(THE TASK) Please copy out the entries below exactly, beginning with the line that contains "async_cal p err" and ending with the line that contains "a ≠ [] → (∀ v, v ∈ a ++ b", and include nothing outside that span.

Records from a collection
•••••

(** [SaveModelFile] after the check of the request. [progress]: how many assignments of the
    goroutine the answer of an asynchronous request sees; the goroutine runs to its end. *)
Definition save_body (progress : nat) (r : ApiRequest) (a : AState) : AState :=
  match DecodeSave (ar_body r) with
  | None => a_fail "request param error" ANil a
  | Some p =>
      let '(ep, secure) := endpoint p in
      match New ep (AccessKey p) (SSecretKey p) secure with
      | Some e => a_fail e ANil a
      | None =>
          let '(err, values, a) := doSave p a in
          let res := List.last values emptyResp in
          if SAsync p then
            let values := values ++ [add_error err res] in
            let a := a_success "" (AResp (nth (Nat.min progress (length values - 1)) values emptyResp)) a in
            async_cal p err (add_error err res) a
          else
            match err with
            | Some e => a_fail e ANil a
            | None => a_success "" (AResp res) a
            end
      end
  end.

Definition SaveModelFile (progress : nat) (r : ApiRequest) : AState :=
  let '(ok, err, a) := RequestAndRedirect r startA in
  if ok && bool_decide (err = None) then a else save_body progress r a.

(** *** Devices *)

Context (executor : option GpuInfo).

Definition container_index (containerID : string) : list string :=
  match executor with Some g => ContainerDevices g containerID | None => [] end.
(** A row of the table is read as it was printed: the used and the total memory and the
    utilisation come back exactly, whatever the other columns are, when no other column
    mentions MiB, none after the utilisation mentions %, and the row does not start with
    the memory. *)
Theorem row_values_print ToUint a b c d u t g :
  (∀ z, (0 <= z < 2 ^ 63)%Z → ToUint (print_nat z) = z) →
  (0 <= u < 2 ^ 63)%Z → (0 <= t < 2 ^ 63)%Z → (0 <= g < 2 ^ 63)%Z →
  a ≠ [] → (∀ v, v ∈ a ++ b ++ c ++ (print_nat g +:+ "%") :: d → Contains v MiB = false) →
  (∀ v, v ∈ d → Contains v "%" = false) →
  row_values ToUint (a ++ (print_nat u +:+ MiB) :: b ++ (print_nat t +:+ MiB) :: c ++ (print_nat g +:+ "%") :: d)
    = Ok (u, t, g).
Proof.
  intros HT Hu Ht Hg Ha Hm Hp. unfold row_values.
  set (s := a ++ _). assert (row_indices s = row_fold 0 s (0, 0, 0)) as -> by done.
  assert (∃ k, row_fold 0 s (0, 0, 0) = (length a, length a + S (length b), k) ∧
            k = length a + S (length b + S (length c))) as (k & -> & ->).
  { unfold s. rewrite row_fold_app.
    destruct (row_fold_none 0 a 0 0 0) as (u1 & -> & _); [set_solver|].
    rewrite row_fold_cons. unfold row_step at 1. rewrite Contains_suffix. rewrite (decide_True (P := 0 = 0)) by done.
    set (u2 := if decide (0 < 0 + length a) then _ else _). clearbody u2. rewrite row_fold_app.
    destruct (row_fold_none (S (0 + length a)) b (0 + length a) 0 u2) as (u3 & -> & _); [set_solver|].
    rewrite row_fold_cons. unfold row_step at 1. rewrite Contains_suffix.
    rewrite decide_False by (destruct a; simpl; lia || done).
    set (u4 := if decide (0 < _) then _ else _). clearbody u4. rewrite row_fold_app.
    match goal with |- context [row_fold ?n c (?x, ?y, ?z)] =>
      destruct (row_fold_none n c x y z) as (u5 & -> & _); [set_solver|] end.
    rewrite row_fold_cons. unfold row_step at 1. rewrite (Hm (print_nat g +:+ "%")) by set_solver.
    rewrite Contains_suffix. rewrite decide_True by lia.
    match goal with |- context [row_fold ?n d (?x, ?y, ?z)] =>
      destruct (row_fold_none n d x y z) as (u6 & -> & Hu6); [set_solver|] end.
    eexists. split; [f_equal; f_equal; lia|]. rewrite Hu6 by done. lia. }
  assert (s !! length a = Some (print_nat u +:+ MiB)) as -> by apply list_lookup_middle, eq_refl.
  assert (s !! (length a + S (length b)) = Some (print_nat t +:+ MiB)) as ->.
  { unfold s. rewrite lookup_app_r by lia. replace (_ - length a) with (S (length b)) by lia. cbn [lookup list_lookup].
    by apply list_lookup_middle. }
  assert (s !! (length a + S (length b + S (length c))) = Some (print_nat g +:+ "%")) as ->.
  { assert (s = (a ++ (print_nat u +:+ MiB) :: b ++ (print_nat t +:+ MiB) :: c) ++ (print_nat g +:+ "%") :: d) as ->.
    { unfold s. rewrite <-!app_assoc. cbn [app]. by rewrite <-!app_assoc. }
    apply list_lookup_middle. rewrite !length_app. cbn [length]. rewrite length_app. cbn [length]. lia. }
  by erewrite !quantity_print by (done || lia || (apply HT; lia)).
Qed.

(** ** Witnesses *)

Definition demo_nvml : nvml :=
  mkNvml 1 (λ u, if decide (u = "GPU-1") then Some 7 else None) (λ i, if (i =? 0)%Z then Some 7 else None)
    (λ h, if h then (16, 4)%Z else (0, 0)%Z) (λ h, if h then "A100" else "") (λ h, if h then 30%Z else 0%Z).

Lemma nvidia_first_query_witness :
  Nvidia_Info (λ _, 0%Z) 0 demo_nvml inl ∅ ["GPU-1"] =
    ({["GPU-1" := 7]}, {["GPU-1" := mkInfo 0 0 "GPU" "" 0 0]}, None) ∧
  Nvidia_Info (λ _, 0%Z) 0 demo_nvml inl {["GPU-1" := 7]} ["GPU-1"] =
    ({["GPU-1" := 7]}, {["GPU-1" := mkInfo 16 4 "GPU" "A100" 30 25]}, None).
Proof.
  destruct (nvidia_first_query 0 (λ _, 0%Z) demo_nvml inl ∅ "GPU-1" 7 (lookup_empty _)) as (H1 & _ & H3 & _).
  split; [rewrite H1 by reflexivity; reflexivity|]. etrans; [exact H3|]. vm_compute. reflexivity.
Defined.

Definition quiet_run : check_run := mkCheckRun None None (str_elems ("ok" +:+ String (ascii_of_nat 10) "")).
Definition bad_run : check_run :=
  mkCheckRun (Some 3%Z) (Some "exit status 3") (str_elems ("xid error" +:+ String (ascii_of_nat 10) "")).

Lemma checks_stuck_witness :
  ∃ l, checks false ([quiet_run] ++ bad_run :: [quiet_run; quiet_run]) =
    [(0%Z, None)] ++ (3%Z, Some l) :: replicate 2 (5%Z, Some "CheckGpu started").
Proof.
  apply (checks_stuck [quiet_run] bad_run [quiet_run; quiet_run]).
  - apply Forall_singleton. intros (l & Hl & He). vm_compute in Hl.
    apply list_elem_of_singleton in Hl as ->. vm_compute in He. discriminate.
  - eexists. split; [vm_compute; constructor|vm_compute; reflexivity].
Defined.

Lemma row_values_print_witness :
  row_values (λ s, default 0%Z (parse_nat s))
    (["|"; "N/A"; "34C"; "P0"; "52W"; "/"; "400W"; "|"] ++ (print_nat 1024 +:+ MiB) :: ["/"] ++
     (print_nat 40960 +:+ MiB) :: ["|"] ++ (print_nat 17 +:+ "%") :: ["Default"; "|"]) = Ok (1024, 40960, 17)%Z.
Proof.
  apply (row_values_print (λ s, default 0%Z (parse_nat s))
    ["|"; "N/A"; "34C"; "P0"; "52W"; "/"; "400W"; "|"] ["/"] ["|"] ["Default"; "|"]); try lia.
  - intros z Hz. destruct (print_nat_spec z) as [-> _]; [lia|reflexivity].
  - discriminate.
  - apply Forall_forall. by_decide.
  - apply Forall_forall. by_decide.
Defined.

•••••

(COMPLETED TASK)
            async_cal p err (add_error err res) a
          else
            match err with
            | Some e => a_fail e ANil a
            | None => a_success "" (AResp res) a
            end
      end
  end.

Definition SaveModelFile (progress : nat) (r : ApiRequest) : AState :=
  let '(ok, err, a) := RequestAndRedirect r startA in
  if ok && bool_decide (err = None) then a else save_body progress r a.

(** *** Devices *)

Context (executor : option GpuInfo).

Definition container_index (containerID : string) : list string :=
  match executor with Some g => ContainerDevices g containerID | None => [] end.
(** A row of the table is read as it was printed: the used and the total memory and the
    utilisation come back exactly, whatever the other columns are, when no other column
    mentions MiB, none after the utilisation mentions %, and the row does not start with
    the memory. *)
Theorem row_values_print ToUint a b c d u t g :
  (∀ z, (0 <= z < 2 ^ 63)%Z → ToUint (print_nat z) = z) →
  (0 <= u < 2 ^ 63)%Z → (0 <= t < 2 ^ 63)%Z → (0 <= g < 2 ^ 63)%Z →
  a ≠ [] → (∀ v, v ∈ a ++ b ++ c ++ (print_nat g +:+ "%") :: d → Contains v MiB = false) →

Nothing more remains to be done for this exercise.